There are some caveats (of course):

   Characters -- I believe all the LaTeX special characters
   (&%#_{}~^\) should be properly escaped (with the exception of
   $ - see below, but no guarantees.
       * And now it should allow bullet lists that are adjacent to work.
       * This is provided by the magic of regsub.gsub.
       * But who knows it may have some horrible side effects...

   Equations -- I thought, ``as long as we're using LaTeX, we
   should have access to equations.'' So, '$' is used to invoke
   math mode, just as in LaTeX. For example, '$x = \oint y\,dy$'
   produces $x = \oint y\,dy$. $ obeys the same rules as ', so you
   usually shouldn't have to quote it - although that would
   probably be safer...

   Quotes -- The normal LaTeX style quotes work fine as long as
   there is no white space inside the
   quote ( ' ). 

.. "doc-sig" http://www.python.org/sigs/doc-sig/
"""

import regex, regsub, string
import StructuredText
ST = StructuredText

href_re      = regex.compile('[.][.] \(".+"\)[ \t]*\(.*\)\n')
line2_re     = regex.compile('.*\n\([ \t]*\n\)*\([ \t]*\)') 
slashable_re = regex.compile('[$&%#_{}]')
quotable_re  = regex.compile('[~^\\]')
eqn_re = regex.compile("[ \t\n(]$\([^ \t$]\([^\n']*[^ \t']\)?\)$\([) \t\n,.:;!?]\)")
carrot_re = regex.compile("\\^")

expand_bullet=regex.compile('\n[ \t\n]*[o*-][ \t\n]')
expand_deflist=regex.compile('\n[ \t\n]*[^\n]+[ \t]+--[ \t\n]')

def _split(s):
    """Split a string into normal and quoted pieces.

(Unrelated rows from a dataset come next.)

Definition finalizeStream_result (st : reqState) (r : result collector_error bytes) (stats : Stats) (s : S) :
    S * reqState * option bytes :=
  let s := finalize_observed stats s in
  match r with
  | Err _ => (record (Inc FinalizeError) s, st, None)
  | Ok a => (s, st, Some a)
  end.

(** The message of a complete JSON response. *)
Definition json_message (body : bytes) : option bytes :=
  match ParseCompletionResponse body with
  | Err _ => None
  | Ok message => match AssistantFromMessage message with Err _ => None | Ok a => Some a end
  end.

Definition finalizeJSON_result (st : reqState) (s : S) : S * option bytes :=
  match jsonTrunc st, jsonBuf st with
  | false, Some body =>
    let s := record (Observe ResponseBytes (Z.of_nat (length body))) s in
    match json_message body with
    | None => (record (Inc FinalizeError) s, None)
    | Some a => (s, Some a)
    end
  | _, _ => (record (Inc FinalizeError) s, None)
  end.

Definition put_result (st : reqState) (a : option bytes) (s : S) : S :=
  match a with Some a => putMapping st a s | None => s end.

(** The finalizers in one go, for a collector whose pages are settled. *)
Definition finalizeAtDone (st : reqState) (c : Collector) (s : S) : S * reqState :=
  let '(s, r, stats) := Finalize c s in
  let '(s, st, a) := finalizeAtDone_result st r stats s in
  (put_result st a s, st).

Definition finalizeStreamOnClose (st : reqState) (c : Collector) (s : S) : S :=
  if earlyFinalized st then s
  else
    let '(s, r, stats) := Finalize c s in
    let '(s, st, a) := finalizeStreamOnClose_result st r stats s in
    put_result st a s.
Lemma parse_ok gs i g p st : gate_ok gs → reqs gs !! i = Some g → procs (pool gs) !! i = Some p → g_st g = Some st →
  g_final g = Some FinalizeJSON → req_ok g p → g_mode g = JsonBody →
  req_ok (let g' := with_st g st None in
          match (finalizeJSON_result st (store (pool gs))).2 with
          | Some a => with_answer g' {| from_stream := false; seen := default [] (jsonBuf st); lossy := false; answer := a |}
          | None => g' end) p.
Proof.
  intros Hg Hi Hp Hst Hf Hr Hm. destruct (ro_json g p Hr Hm) as (Hj&Hjf&_).
  assert (answers g = []) as Hans by (apply Hjf; by rewrite Hf).
  assert (finished st = true) as Hfin.
  { destruct (finished st) eqn:Efin; [done|]. destruct (Hj st Hst Efin). congruence. }
  assert (req_ok (with_st g st None) p) as Hr1.
  { destruct (req_same_st g p st st Hr Hst (conj eq_refl (conj eq_refl (conj eq_refl (conj eq_refl eq_refl)))) ltac:(done)).
    split; try done; cbn in *.
    - intros Hraw. by destruct (ro_raw0 Hraw) as (?&?&_).
    - intros _. split_and!; [|done|rewrite Hans; cbn; lia]. intros st' [= <-] Hun. congruence.
    - intros ?. congruence. }
  unfold finalizeJSON_result. destruct (jsonTrunc st); [done|]. destruct (jsonBuf st) as [body|]; [|done].
  destruct (json_message body) as [a|] eqn:Ea; [|done]. cbn [snd default].
  apply (req_answer _ p); [done|by cbn; rewrite Hm| |apply Hr1|done|by cbn; rewrite Hm|].
  - split; [by eapply json_message_text|done].
  - intros _. cbn. split_and!; [done|done|]. by intros st' [= <-].
Qed.

(** A read of the body. *)
Lemma gate_read gs gs' i b g p : gate_ok gs → reqs gs !! i = Some g → procs (pool gs) !! i = Some p → req_ok g p →
  gexec cfg pcfg (GRead i b) gs = Some gs' → pool_safe pcfg (pool gs') → gate_ok gs'.
Proof.
  intros Hg Hi Hp Hr. cbn [gexec]. rewrite Hi. cbn [mbind option_bind].
  destruct (decide _) as [[_ Hb]|]; [|done]. destruct (g_mode g) eqn:Hm; [done| |].
  - bind_some pst E. intros [= <-] Hs. destruct (exec_write pcfg i b _ _ p E Hp) as (Hc&p1&Hp1&Hres&Hcase).
    eapply (gate_exec gs _ i g g); try done; [intros j Hj; cbn; congruence|cbn; symmetry; by apply list_insert_id|].
    intros p' Hp'. rewrite Hp1 in Hp'. injection Hp' as <-. destruct Hcase as [->|[Hsl _]]; [done|].
    destruct Hr. split; rewrite ?Hres; try done. unfold once in *. rewrite Hres.
    destruct (count_ok (results p)) as [|[]]; [done| |done]. destruct ro_once0 as [?|[_ ?]]; congruence.
  - bind_some st Hst. destruct (finished st) eqn:Hfin; [done|]. intros [= <-] Hs.
    eapply (gate_local gs _ i); [done..|]. eapply req_same_st; [done..|apply json_read_key|]. by intros _ _.
Qed.

(** The check a finalizer starts with. *)
Lemma gate_check gs gs' i g p : gate_ok gs → reqs gs !! i = Some g → procs (pool gs) !! i = Some p → req_ok g p →
  gexec cfg pcfg (GCheck i) gs = Some gs' → pool_safe pcfg (pool gs') → gate_ok gs'.
Proof.
  intros Hg Hi Hp Hr. cbn [gexec]. rewrite Hi. cbn [mbind option_bind]. rewrite Hp. cbn [mbind option_bind].
  bind_some pst E. destruct (exec_check pcfg i _ _ p E Hp) as [Hph Hp'].
  destruct (finalize_check (coll p)) as [[err stats]|] eqn:Ec.
  - intros Hd Hs. eapply (deliver_ok gs gs' i g p (ECheck i) pst (Err err) false stats); try done. naive_solver.
  - intros [= <-] Hs. eapply (gate_exec gs _ i g g (ECheck i) pst p); try done;
      [intros j Hj; cbn; congruence|cbn; symmetry; by apply list_insert_id|].
    intros p1 Hp1. rewrite Hp' in Hp1. injection Hp1 as <-.
    assert (g_mode g = StreamBody) as Hm.
    { apply dec_stable. intros Hm. destruct (ro_idle g p Hr Hm) as [Hc _]. rewrite Hc in Hph. naive_solver. }
    pose proof (once_busy p (ro_once g p Hr) ltac:(by destruct Hph as [-> | ->]) ltac:(by destruct Hph as [-> | ->])) as Hz.
    destruct Hr. split; try done; cbn; rewrite ?Hm; try done. unfold once. cbn [results set_phase]. by rewrite Hz.
Qed.

(** The pages are read and the message built. *)
Lemma gate_assemble gs gs' i g p : gate_ok gs → reqs gs !! i = Some g → procs (pool gs) !! i = Some p → req_ok g p →
  gexec cfg pcfg (GAssemble i) gs = Some gs' → pool_safe pcfg (pool gs') → gate_ok gs'.
Proof.
  intros Hg Hi Hp Hr. cbn [gexec]. rewrite Hi. cbn [mbind option_bind]. rewrite Hp. cbn [mbind option_bind].
  bind_some pst E. destruct (exec_read pcfg i _ _ p E Hp) as (Hph&Hin&Epst).
  pose proof (λ a, read_answer (pool gs) i p a (go_pool gs Hg) Hp Hin) as Hans.
  destruct (finalize_read (coll p) (store (pool gs))) as [[s r] stats]. cbn [fst snd] in *. intros Hd Hs.
  eapply (deliver_ok gs gs' i g p (ERead i) pst r true stats); try done; [|naive_solver].
  rewrite Epst. cbn. apply list_lookup_insert_eq. by eapply lookup_lt_Some.
Qed.

Lemma gate_step e gs gs' : gate_ok gs → gexec cfg pcfg e gs = Some gs' → gate_ok gs'.
Proof.
  intros Hg E. assert (pool_safe pcfg (pool gs')) as Hs.
  { eapply steps_safe; [apply Hg|]. eapply gexec_pool; [by apply gate_colon|done]. }
  pose proof E as E0. revert E. destruct e as [i|i status ct|i|i b|i|i|i|i|i|i| |k|k| |]; cbn [gexec].
  11-15: (bind_some pst E; intros [= <-]; by eapply gate_worker).
  all: bind_some g Hi; destruct (go_proc gs i g Hg Hi) as (p&Hp&Hr).
  - destruct (g_arrived g) eqn:Ha; [done|]. pose proof (req_arrived g p (in_rid (g_in g)) (in_uuid (g_in g)) (store (pool gs)) Hr Ha) as Hr'.
    destruct (ServeHTTP _ _ _ _ _) as [s d]. intros [= <-]. by eapply (gate_local gs _ i).
  - destruct (g_arrived g && negb (g_responded g)) eqn:Ha; [|done].
    apply andb_prop in Ha as [Ha Hn%negb_true_iff]. pose proof (req_responded g p i status ct Hr Ha Hn) as Hr'.
    destruct (modifyResponse _ _ _ _) as [st mode]. intros [= <-]. by eapply (gate_local gs _ i).
  - destruct (g_arrived g && negb (g_responded g)) eqn:Ha; [|done].
    apply andb_prop in Ha as [Ha Hn%negb_true_iff]. intros [= <-]. eapply (gate_local gs _ i); [done..|].
    pose proof (ro_mode g p Hr Hn) as Hraw. destruct (ro_raw g p Hr Hraw) as (Hans&?&?). destruct Hr.
    destruct (ro_idle0 ltac:(by rewrite Hraw)). split; cbn; try done; by rewrite ?Ha, ?Hans.
  - intros _. by eapply gate_read.
  - destruct (decide _) as [[_ Hm]|]; [|done]. intros E. by eapply end_body_ok.
  - destruct (decide _) as [[_ Hm]|]; [|done]. intros E. by eapply end_body_ok.
  - intros _. by eapply gate_check.
  - intros _. by eapply gate_assemble.
  - bind_some st Hst. destruct (g_final g) as [[]|] eqn:Hf; try done.
    assert (g_mode g = JsonBody) as Hm.
    { destruct (g_mode g) eqn:Hm; [by destruct (ro_raw g p Hr Hm) as (_&_&?); congruence| |done].
      by destruct (ro_kind g p Hr Hm). }
    pose proof (parse_ok gs i g p st Hg Hi Hp Hst Hf Hr Hm) as Hr'.
    destruct (finalizeJSON_result _ _) as [s a]. intros [= <-]. eapply (gate_local gs _ i); [done..|]. by destruct a.
  - bind_some st Hst. bind_some a Ha. intros [= <-]. eapply (gate_local gs _ i); [done..|].
    destruct Hr. split; cbn; try done. intros Hraw. by destruct (ro_raw0 Hraw) as (?&?&?).
Qed.
End gate_invariant.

    Splits a string into normal and quoted (or math mode)
    sections. Returns a list where the even elements are normal
    text, and the odd elements are quoted. The appropiate quote
    tags ($ and \\verb) are applied to the quoted text.

    """
    r = []
    while 1:
	epos = eqn_re.search(s)
	qpos = ST.code.search(s)
	if epos == qpos:		## == -1
	    break
	elif (qpos == -1) or (epos != -1 and epos < qpos):
	    r.append(s[:epos])
	    end = epos + eqn_re.match(s[epos:])
	    arg = [eqn_re.group(1), eqn_re.group(3)]
	    if not arg[1]: arg[1] = ''
	    r.append( ' $%s$%s ' % tuple(arg))
	else:				## (epos==-1) or (qpos != -1 and epos > qpos):
	    r.append(s[:qpos])
	    end = qpos + ST.code.match(s[qpos:])
	    arg = [regsub.gsub(carrot_re, '^\\verb@\\0@\\verb^', ST.code.group(1)),
		   ST.code.group(3)]
	    if not arg[1]: arg[1] = ''
	    r.append(' \\verb^%s^%s ' % tuple(arg))
	s = s[end:]
    r.append(s)
    return r

def _ctag(str, hrefs=()):
    """Quote, tag, and escape the text.

    This is a modified version of the 'ctag' function appearing in
    StructuredText.py. The differences include, 
      * it uses _split, so that it avoids escaping text in quotes or
      in math-mode.
      * it processes hrefs.
      * it escapes LaTeX special characters.
      * it doesn't try to find duplicate list items - that got moved
      into LaTeX.

    """
    if str is None: str = ''
    str = ' %s' % str			# prepend a space 
    str = _split(str)
    for i in xrange(len(str)): 
	if not i%2:
	    str[i]=regsub.gsub(quotable_re, '\\verb@\\0@', str[i])
	    str[i]=regsub.gsub(slashable_re, '\\\\\\0', str[i])
	    str[i]=regsub.gsub(ST.strong,' {\\bfseries \\1}\\2', str[i])
	    str[i]=regsub.gsub(ST.em,' {\\itshape \\1}\\2',str[i])
	    for ref, link in hrefs:
		tag = '{\slshape %s}\\footnote{%s}' % (ref[1:-1], link)
		str[i] = string.joinfields(string.split(str[i], ref), tag)
    return string.joinfields(str)

def _strip_hrefs(string):
    """Strip hrefs out of a string.

    Strip the hrefs of the form '.. "tag" url' out of
    *string*. Return string, as well as a dictionary containing the
    stripped references.

    """
    hrefs = []
    s = string
    l = href_re.search(s)
    while l != -1:
	hrefs.append(href_re.group(1,2))
	s = s[l+1:]
	l = href_re.search(s)
    string = regsub.gsub(href_re, '', string)
    return string, hrefs

def _separate_bullets(string):
    """Separate list items by a newline."""
    string = regsub.gsub(expand_bullet, '\n\\0', string)
    string = regsub.gsub(expand_deflist, '\n\\0', string)
    return string

class LaTeX(ST.StructuredText):

    """Translate StructuredText to LaTeX.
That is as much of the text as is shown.